The commissioner’s failure to take action is absolutely disgraceful. There simply cannot be any justification for their approach over the past months, but at this point the easiest thing for the ICO would also be the right thing —  punishing the company that must quietly have been expecting punishment since this story broke. Instead, the ICO stick to their guns, way beyond anything justified by the natural stubbornness anyone feels when a position one’s adopted is challenged.

They were plain wrong on this and they should have been mature enough to admit it, instead of prolonging their embarrassing refusal to take any action for month after month and then producing this absurd “decision”. After all, this isn’t a game, in which they “hold fast” against campaigners like Big Brother Watch. They have a job to do, and the privacy of hundreds of thousands of people — of victims, quite frankly — was at stake. They should have smacked Google as hard as they could.

Instead, ruling that Google has broken the law, but then taking no action against it, shows the commissioner to be a paper tiger. The commissioner is effectively an apologist for the worst offender in his sphere of responsibility, not a policeman of it. Whatever the cause, their decision means open season on your personal data. There will never be a larger invasion of privacy by the private sector in this country than Google’s (to be this intrusive, you normally need government help); if what Google did was OK, then anything goes.

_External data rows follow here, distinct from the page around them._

Lemma sw_object_spec c w oid p ext fin now :
  cache_ok c -> sub_ok c w ->
  exists out c', sw_object w oid p ext fin now c = Some (out, c') /\ cache_ok c' /\ run_rel c c'.
Proof.
  intros Hok Hw. pose proof Hw as [_ (tr & g & Ht & _) _]. unfold sw_object.
  rewrite (bind_some _ _ _ _ _ (getTrack_run c _ tr Ht)). case_test.
  - eexists _, c. split_and!; try done. apply run_rel_refl.
  - eapply cacheThenForward_spec; try done. by apply not_skip_not_evicted.
Qed.

Lemma sw_endOfGroup_spec c w oid now :
  cache_ok c -> sub_ok c w ->
  exists out c', sw_endOfGroup w oid now c = Some (out, c') /\ cache_ok c' /\ run_rel c c'.
Proof.
  intros Hok Hw. pose proof Hw as [_ (tr & g & Ht & _) _]. unfold sw_endOfGroup.
  rewrite (bind_some _ _ _ _ _ (getTrack_run c _ tr Ht)). case_test.
  - eexists _, c. split_and!; try done. apply run_rel_refl.
  - eapply cacheThenForward_spec; try done. by apply not_skip_not_evicted.
Qed.

Lemma sw_endOfTrackAndGroup_spec c w oid now :
  cache_ok c -> sub_ok c w ->
  exists out c', sw_endOfTrackAndGroup w oid now c = Some (out, c') /\ cache_ok c' /\ run_rel c c'.
Proof.
  intros Hok Hw. pose proof Hw as [_ (tr & g & Ht & _) _]. unfold sw_endOfTrackAndGroup.
  rewrite (bind_some _ _ _ _ _ (getTrack_run c _ tr Ht)). case_test.
  - eexists _, c. split_and!; try done. apply run_rel_refl.
  - eapply cacheThenForward_spec; try done. by apply not_skip_not_evicted.
Qed.

(** The identity of a writeback does not change while it is used. *)
Definition same_writeback (w w' : SubgroupWriteback) : Prop :=
  sw_group w' = sw_group w /\ sw_track w' = sw_track w /\ sw_cgroup w' = sw_cgroup w /\
  sw_ftn w' = sw_ftn w /\ sw_subgroup w' = sw_subgroup w.

Lemma sub_ok_same c w w' : same_writeback w w' -> 0 <= currentOffset_ w' -> sub_ok c w -> sub_ok c w'.
Proof. intros (E1 & E2 & E3 & E4 & _) Ho [_ H Hown]. constructor; [done| |]; by rewrite ?E1, E2, E3, ?E4. Qed.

Think for a moment about the ramifications for freedom of expression if you can’t contact someone without the fear of your data being snatched from the airwaves and used as the snatcher wishes.

If Google, the largest beast in the field, can harvest the personal information of thousands of people and get off scot-free, then the ICO plainly has a contempt for privacy and for their duty to protect it. The ICO is good at enforcing freedom of information law and seem to see that as their raison d’etre. Why not leave them with that and give the privacy role to a new office, which might actually care about it?